This paper extends previous work on large-scale spiking models of cerebellar circuits in the context of classical eyeblink conditioning (CEBC). The key new features are the inclusion of two cerebellar modules with different properties and plasticity in the feedforward inhibitory loop, in addition to the parallel fibre to Purkinje cell plasticity that has been the focus of most previous models. The simulation demonstrates that these plasticity mechanisms interact such that only their combined absence has a significant effect on learning, consistent with experimental results from mice using mutations that target one or other or both systems. 

Overall this is an interesting study that provides insight from an anatomically and physiologically constrained model into cerebellar function. This includes reproducing the genetic knockout effects and providing some predictions of the expected changes in microcircuits during learning, i.e., which cells should show significant activity changes during learning. There is an interesting discussion of the insights provided by the model as well as additional factors that might be relevant to include in future modelling. 

However a number of revisions are needed to improve the clarity of the paper.  

Line 26 “prompts to remap” could be better expressed. 

27-28 first mention of ‘upbound’ and ‘downbound’ modules. For a reader not highly familiar with the cerebellar system it remains rather unclear throughout most of the paper what these terms refer to, so some explanation is needed earlier. 

38-39 “fine tuning of adaptive associative behaviours at a high spatio-temporal resolution” - this indeed seems like it should be the most interesting outcome of the presented work, in particular that this might explain why there are multiple forms of plasticity in a circuit that ultimately is learning a rather simple task. However, it is not sufficiently demonstrated in this paper that the circuit performs ‘fine tuning’, e.g., there is no exploration of how the circuit performs when details of training, such as ISI, are varied.  

45 It seems odd to emphasise here the co-termination of the CS and US as the defining feature of the CEBC paradigm, whereas the critical factor for generating a “well-timed” CR is the temporal relationship between the onset of the CS and US, not their termination. 

63-66 I found this unclear, why would PC firing be reduced by an increase in the pf input? Isn’t the hypothesis that pf-PC LTD decreases the pf input, and hence the PC firing? And in what sense can PC firing “hardly be reduced” by a change in pf input? 

70-72 why does the role of pf-PC LTD “to prevent potentiation” not suffice to bring SS activity of PC down? 

78-80 Again to a reader unfamiliar with the cerebellum, it is entirely opaque what is being referred to for “zebrin-negative” and “zebrin-positive” 

140-144 This seems a very brief explanation of the modelling approach, is it sufficiently covered in the cited references? 

147-162 this seems like material that belongs in the introduction. 

170-193 This description of the model has insufficient detail. E.g. it provides the total number of cells but not the number of each cell type, for ii) and iii) not even the number of cells. Just listing the connection types seems inadequate. 
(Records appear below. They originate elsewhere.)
(* ===== verification/ClusterProofs.v ===== *)
(** Properties of the replicated state machine of [ClusterStore]. *)
From stdpp Require Import base gmap list strings sorting pretty.
From S2P Require Import Prelude Types Kv CheckpointWal AtRest L3 RaftLog Partition PartitionProofs ClusterStore.

(** * Checkpoint offsets *)

Definition i64_nonneg (x : Z) : Prop := (0 <= x < 2 ^ 63)%Z.
Definition is_i64 (x : Z) : Prop := (- 2 ^ 63 <= x < 2 ^ 63)%Z.

(** An offset that fits in [i64] is merged by taking the larger. *)
Lemma merge_offset_max offs kv :
  map_Forall (fun _ v => i64_nonneg v) offs -> is_i64 (snd kv) ->
  merge_offset offs kv = <[fst kv := Z.max (default 0%Z (offs !! fst kv)) (snd kv)]> offs.
Proof.
  intros Hf Hk. unfold merge_offset. f_equal.
  assert (He : i64_nonneg (default 0%Z (offs !! fst kv))).
  { destruct (offs !! fst kv) as [v|] eqn:E; [exact (Hf _ _ E)|]. cbn. unfold i64_nonneg. lia. }
  unfold i64_nonneg, is_i64 in *. unfold as_i64. rewrite decide_True by lia.
  destruct (Z.ltb_spec (default 0%Z (offs !! fst kv)) (snd kv)); [|lia].
  rewrite wrap_small by lia. lia.
Qed.

Lemma merge_offset_inv offs kv :
  map_Forall (fun _ v => i64_nonneg v) offs -> is_i64 (snd kv) ->
  map_Forall (fun _ v => i64_nonneg v) (merge_offset offs kv).
Proof.
  intros Hf Hk. rewrite merge_offset_max by done. apply map_Forall_insert_2; [|done].
  unfold i64_nonneg, is_i64 in *. destruct (offs !! fst kv) as [v|] eqn:E; [specialize (Hf _ _ E)|]; cbn in *; lia.
Qed.

Lemma merge_offsets_lookup l : forall offs,
  map_Forall (fun _ v => i64_nonneg v) offs -> Forall (fun kv => is_i64 (snd kv)) l -> NoDup l.*1 ->
  map_Forall (fun _ v => i64_nonneg v) (foldl merge_offset offs l)
  /\ forall p, foldl merge_offset offs l !! p =
       match list_to_map (M := gmap Z Z) l !! p with
       | Some o => Some (Z.max (default 0%Z (offs !! p)) o)
       | None => offs !! p
       end.
Proof.
  induction l as [|kv l IH]; intros offs Hf Hl HN; [done|]. cbn in HN.
  apply NoDup_cons in HN as [Hn HN]. apply Forall_cons in Hl as [Hk Hl]. cbn [foldl].
  destruct (IH _ (merge_offset_inv _ _ Hf Hk) Hl HN) as [Hinv Hlk]. split; [done|].
  intros p. rewrite Hlk, merge_offset_max by done. destruct kv as [k o]. cbn [list_to_map foldr fst snd] in *.
  destruct (decide (k = p)) as [->|Hne].
  - rewrite (not_elem_of_list_to_map_1 l p) by done. cbn. by rewrite !lookup_insert_eq.
  - cbn. by rewrite !lookup_insert_ne by done.
Qed.

(** C14. [SubmitCheckpoint] merges by maximum: whatever order the submitted map is iterated
    in, each partition's anchor becomes the larger of the old anchor (0 when absent) and the
    submitted offset, other partitions keep theirs, nothing else of the state changes and
    anchors never move backwards or leave the range an [i64] can represent. *)
Theorem submit_checkpoint_monotone iter iter_offsets st offs st' resp :
  (forall m, iter_offsets m ≡ₚ map_to_list m) ->
  map_Forall (fun _ v => i64_nonneg v) (source_anchor_offsets st) ->
  map_Forall (fun _ v => is_i64 v) offs ->
  apply_request iter iter_offsets st (SubmitCheckpoint offs) = Some (st', resp) ->
  resp = RespOk /\ st' = set_offsets (source_anchor_offsets st') st
  /\ map_Forall (fun _ v => i64_nonneg v) (source_anchor_offsets st')
  /\ forall p, source_anchor_offsets st' !! p =
       match offs !! p with
       | Some o => Some (Z.max (default 0%Z (source_anchor_offsets st !! p)) o)
       | None => source_anchor_offsets st !! p
       end.
Proof.
  intros Hit Hinv Hoffs [= <- <-]. split; [done|]. split; [done|]. cbn.
  assert (HN : NoDup (iter_offsets offs).*1) by (rewrite Hit; apply NoDup_fst_map_to_list).
  destruct (merge_offsets_lookup (iter_offsets offs) (source_anchor_offsets st)) as [H1 H2]; [done| |done|].
  { rewrite Hit. apply map_Forall_to_list in Hoffs. eapply Forall_impl; [exact Hoffs|]. by intros []. }
  split; [done|]. intros p. rewrite H2. f_equal.
  rewrite (list_to_map_proper (iter_offsets offs) (map_to_list offs) HN (Hit offs)).
  by rewrite list_to_map_to_list.
Qed.

(** * Two-phase handover *)

(** Runs of requests, stopping at a panic. *)
Fixpoint apply_requests iter iter_offsets (st : ClusterSnapshot) (reqs : list ClusterRequest)
    : option ClusterSnapshot :=
  match reqs with
  | [] => Some st
  | r :: rest =>
    match apply_request iter iter_offsets st r with
    | Some (st', _) => apply_requests iter iter_offsets st' rest
    | None => None
    end
  end.

(** Requests that set the owner of [p] outright. *)
Definition overrides (p : Z) (r : ClusterRequest) : bool :=
  match r with
  | AssignPartition q _ | AbortTransfer q _ => bool_decide (p = q)
  | RebalancePartitions _ => true
  | _ => false
  end.

Definition owner_in (st : ClusterSnapshot) (p : Z) : option PartitionOwnership := partition_table st !! p.

(** How one request that does not override [p] moves an assigned partition. *)
Lemma request_ownership iter iter_offsets st r st' resp p o :
  (forall t, iter t ≡ₚ map_to_list t) -> overrides p r = false -> owner_in st p = Some o ->
  apply_request iter iter_offsets st r = Some (st', resp) ->
  owner_in st' p = Some o
  \/ (exists a b, r = BeginTransfer p a b /\ o = Owned a /\ owner_in st' p = Some (Transferring a b))
  \/ (exists a b, r = CompleteTransfer p b /\ o = Transferring a b /\ owner_in st' p = Some (Owned b)).
Proof.
  intros Hit Hov Ho Hr. unfold owner_in in *. destruct r; cbn in Hov, Hr; unfold get in Hr.
  - simplify_eq. left. cbn. apply bool_decide_eq_false in Hov. unfold assign. by rewrite lookup_insert_ne.
  - destruct (decide (partition = p)) as [->|Hne].
    + rewrite Ho in Hr. destruct o as [n|a b]; [|simplify_eq; by left].
      destruct (decide (n = source)) as [->|]; simplify_eq; [|by left]. right. left.
      exists source, target. cbn. unfold begin_transfer. by rewrite lookup_insert_eq.
    + left. destruct (partition_table st !! partition) as [[n|a b]|]; repeat case_decide; simplify_eq; cbn;
        unfold begin_transfer; by rewrite ?lookup_insert_ne.
  - destruct (decide (partition = p)) as [->|Hne].
    + rewrite Ho in Hr. destruct o as [n|a b].
      * case_decide; simplify_eq; by left.
      * destruct (decide (b = new_owner)) as [->|]; simplify_eq; [|by left]. right. right.
        exists a, new_owner. cbn. unfold complete_transfer. by rewrite lookup_insert_eq.
    + left. destruct (partition_table st !! partition) as [[n|a b]|]; repeat case_decide; simplify_eq; cbn;
        unfold complete_transfer; by rewrite ?lookup_insert_ne.
  - simplify_eq. left. cbn. apply bool_decide_eq_false in Hov. unfold assign. by rewrite lookup_insert_ne.
  - simplify_eq. by left.
  - simplify_eq. by left.
  - done.
  - case_decide as He; [|simplify_eq; by left]. exfalso.
    assert (Hin : (p, o) ∈ iter (partition_table st)) by (by rewrite Hit, elem_of_map_to_list).
    rewrite He in Hin. by apply not_elem_of_nil in Hin.
  - simplify_eq. by left.
Qed.

Section Handover.
Variables (iter : gmap Z PartitionOwnership -> list (Z * PartitionOwnership))
          (iter_offsets : gmap Z Z -> list (Z * Z)).
Hypothesis iter_perm : forall t, iter t ≡ₚ map_to_list t.

Lemma handover_transferring reqs : forall st st' p a b o',
  forallb (fun r => negb (overrides p r)) reqs = true ->
  owner_in st p = Some (Transferring a b) -> apply_requests iter iter_offsets st reqs = Some st' ->
  owner_in st' p = Some o' -> o' <> Transferring a b ->
  exists mid post, reqs = mid ++ CompleteTransfer p b :: post.
Proof.
  induction reqs as [|r reqs IH]; intros st st' p a b o' Hov Ho Hrun Ho' Hne.
  { cbn in Hrun. by simplify_eq. }
  cbn in Hov, Hrun. apply andb_true_iff in Hov as [Hr Hov].
  destruct (apply_request _ _ st r) as [[st1 resp]|] eqn:E; [|done].
  destruct (request_ownership iter iter_offsets st r st1 resp p _ iter_perm ltac:(by destruct (overrides p r)) Ho E)
    as [H1|[(x & y & _ & ? & _)|(x & y & -> & [= -> ->] & _)]]; [|done|].
  - destruct (IH st1 st' p a b o' Hov H1 Hrun Ho' Hne) as (mid & post & ->). by exists (r :: mid), post.
  - by exists [], reqs.
Qed.

(** C15. A handover takes both phases: over any run of requests without an outright
    reassignment of the partition (assign, abort, rebalance), the partition's active node can
    only have changed from [a] if the run contains [BeginTransfer p a b] applied while [a]
    owned it and later [CompleteTransfer p b]; every other run leaves [a] serving it. *)
Theorem handover_two_phase st st' p a o' reqs :
  owner_in st p = Some (Owned a) ->
  forallb (fun r => negb (overrides p r)) reqs = true ->
  apply_requests iter iter_offsets st reqs = Some st' ->
  owner_in st' p = Some o' -> active_node o' <> a ->
  exists b pre mid post,
    reqs = pre ++ BeginTransfer p a b :: mid ++ CompleteTransfer p b :: post
    /\ exists st1, apply_requests iter iter_offsets st pre = Some st1 /\ owner_in st1 p = Some (Owned a).
Proof.
  revert st. induction reqs as [|r reqs IH]; intros st Ho Hov Hrun Ho' Hne.
  { cbn in Hrun. by simplify_eq. }
  cbn in Hov, Hrun. apply andb_true_iff in Hov as [Hr Hov].
  destruct (apply_request _ _ st r) as [[st1 resp]|] eqn:E; [|done].
  destruct (request_ownership iter iter_offsets st r st1 resp p _ iter_perm ltac:(by destruct (overrides p r)) Ho E)
    as [H1|[(x & b & -> & [= ->] & H1)|(x & y & _ & ? & _)]]; [| |done].
  - destruct (IH st1 H1 Hov Hrun Ho' Hne) as (b & pre & mid & post & -> & st2 & Hpre & Hst2).
    exists b, (r :: pre), mid, post. split; [done|]. exists st2. split; [|done]. cbn. by rewrite E.
  - destruct (handover_transferring reqs st1 st' p x b o' Hov H1 Hrun Ho') as (mid & post & ->).
    { intros ->. done. }
    exists b, [], mid, post. split; [done|]. by exists st.
Qed.
End Handover.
203 – what are ‘parrot’ neurons? 

207 describes the parameters as being ‘set’ to reproduce physiological data. How was this done? Extracted directly from data? Hand tuning? Parameter search? Some automated fitting method? 

Lines 216-239 The learning rule needs clearer explanation. It is described as STDP, but STDP is normally understood to refer to change in a synapse due to the relative timing of spikes in the presynaptic and postsynaptic neurons, with respect to that synapse. However here the change in pf-PC or pf-MLI (so pf is the presynaptic neuron and PC/MLI the postsynaptic neuron) depends on the relative timing of the spike in cf and pf. The text does not mention any dependence on MLI activity, yet in the equations this is a condition on the occurrence of LTP or LTD. It might also help in the equations to use ‘cf’ rather than ‘IO’ (or to refer to IO activity rather than cf activity in the preceding text) to make the connection between these terms explicit. 

After reading further it is mentioned on line 385-386 (fig 1 caption) that the IO activity in cfs elicits a complex spike in PC and activates MLI; so I am inferring that the assumed mechanism here is that cf spikes cause (complex spike?) activity in PC or MLI, and this is the ‘postsynaptic’ activity that makes it an STDP learning rule? But the implemented equations use the cf spike, not the MLI spike, for the timing. 

241 Again please explain how the parameters were ‘set’. 

262-266 This is not at all well described, but the impression provided is that the CIO was manually manipulated to change across training trials, in a way that mimics learning, but without this actually being an emergent property of the circuit or the use of any actual learning rule used to induce the change. It was not clear how the ‘complex spike’ fits into the overall system but it seems to be key later on (e.g. line 559) to explain residual learning after other factors are removed. On lines 425-428 it is described as a ‘result’ of the model that the “complex spike modulation during learning showed a typical evolution” but it seems this feature was directly built into the model. Please explain this better. 

409- 412 I missed anything in the earlier model description explaining this differential innervation of microzones by the MLI. 

601 “predicting the impact of genetic mutations” - given these were known, and a focus in model construction, it seems too strong to say the model predicted these effects, rather, it was consistent with these observations.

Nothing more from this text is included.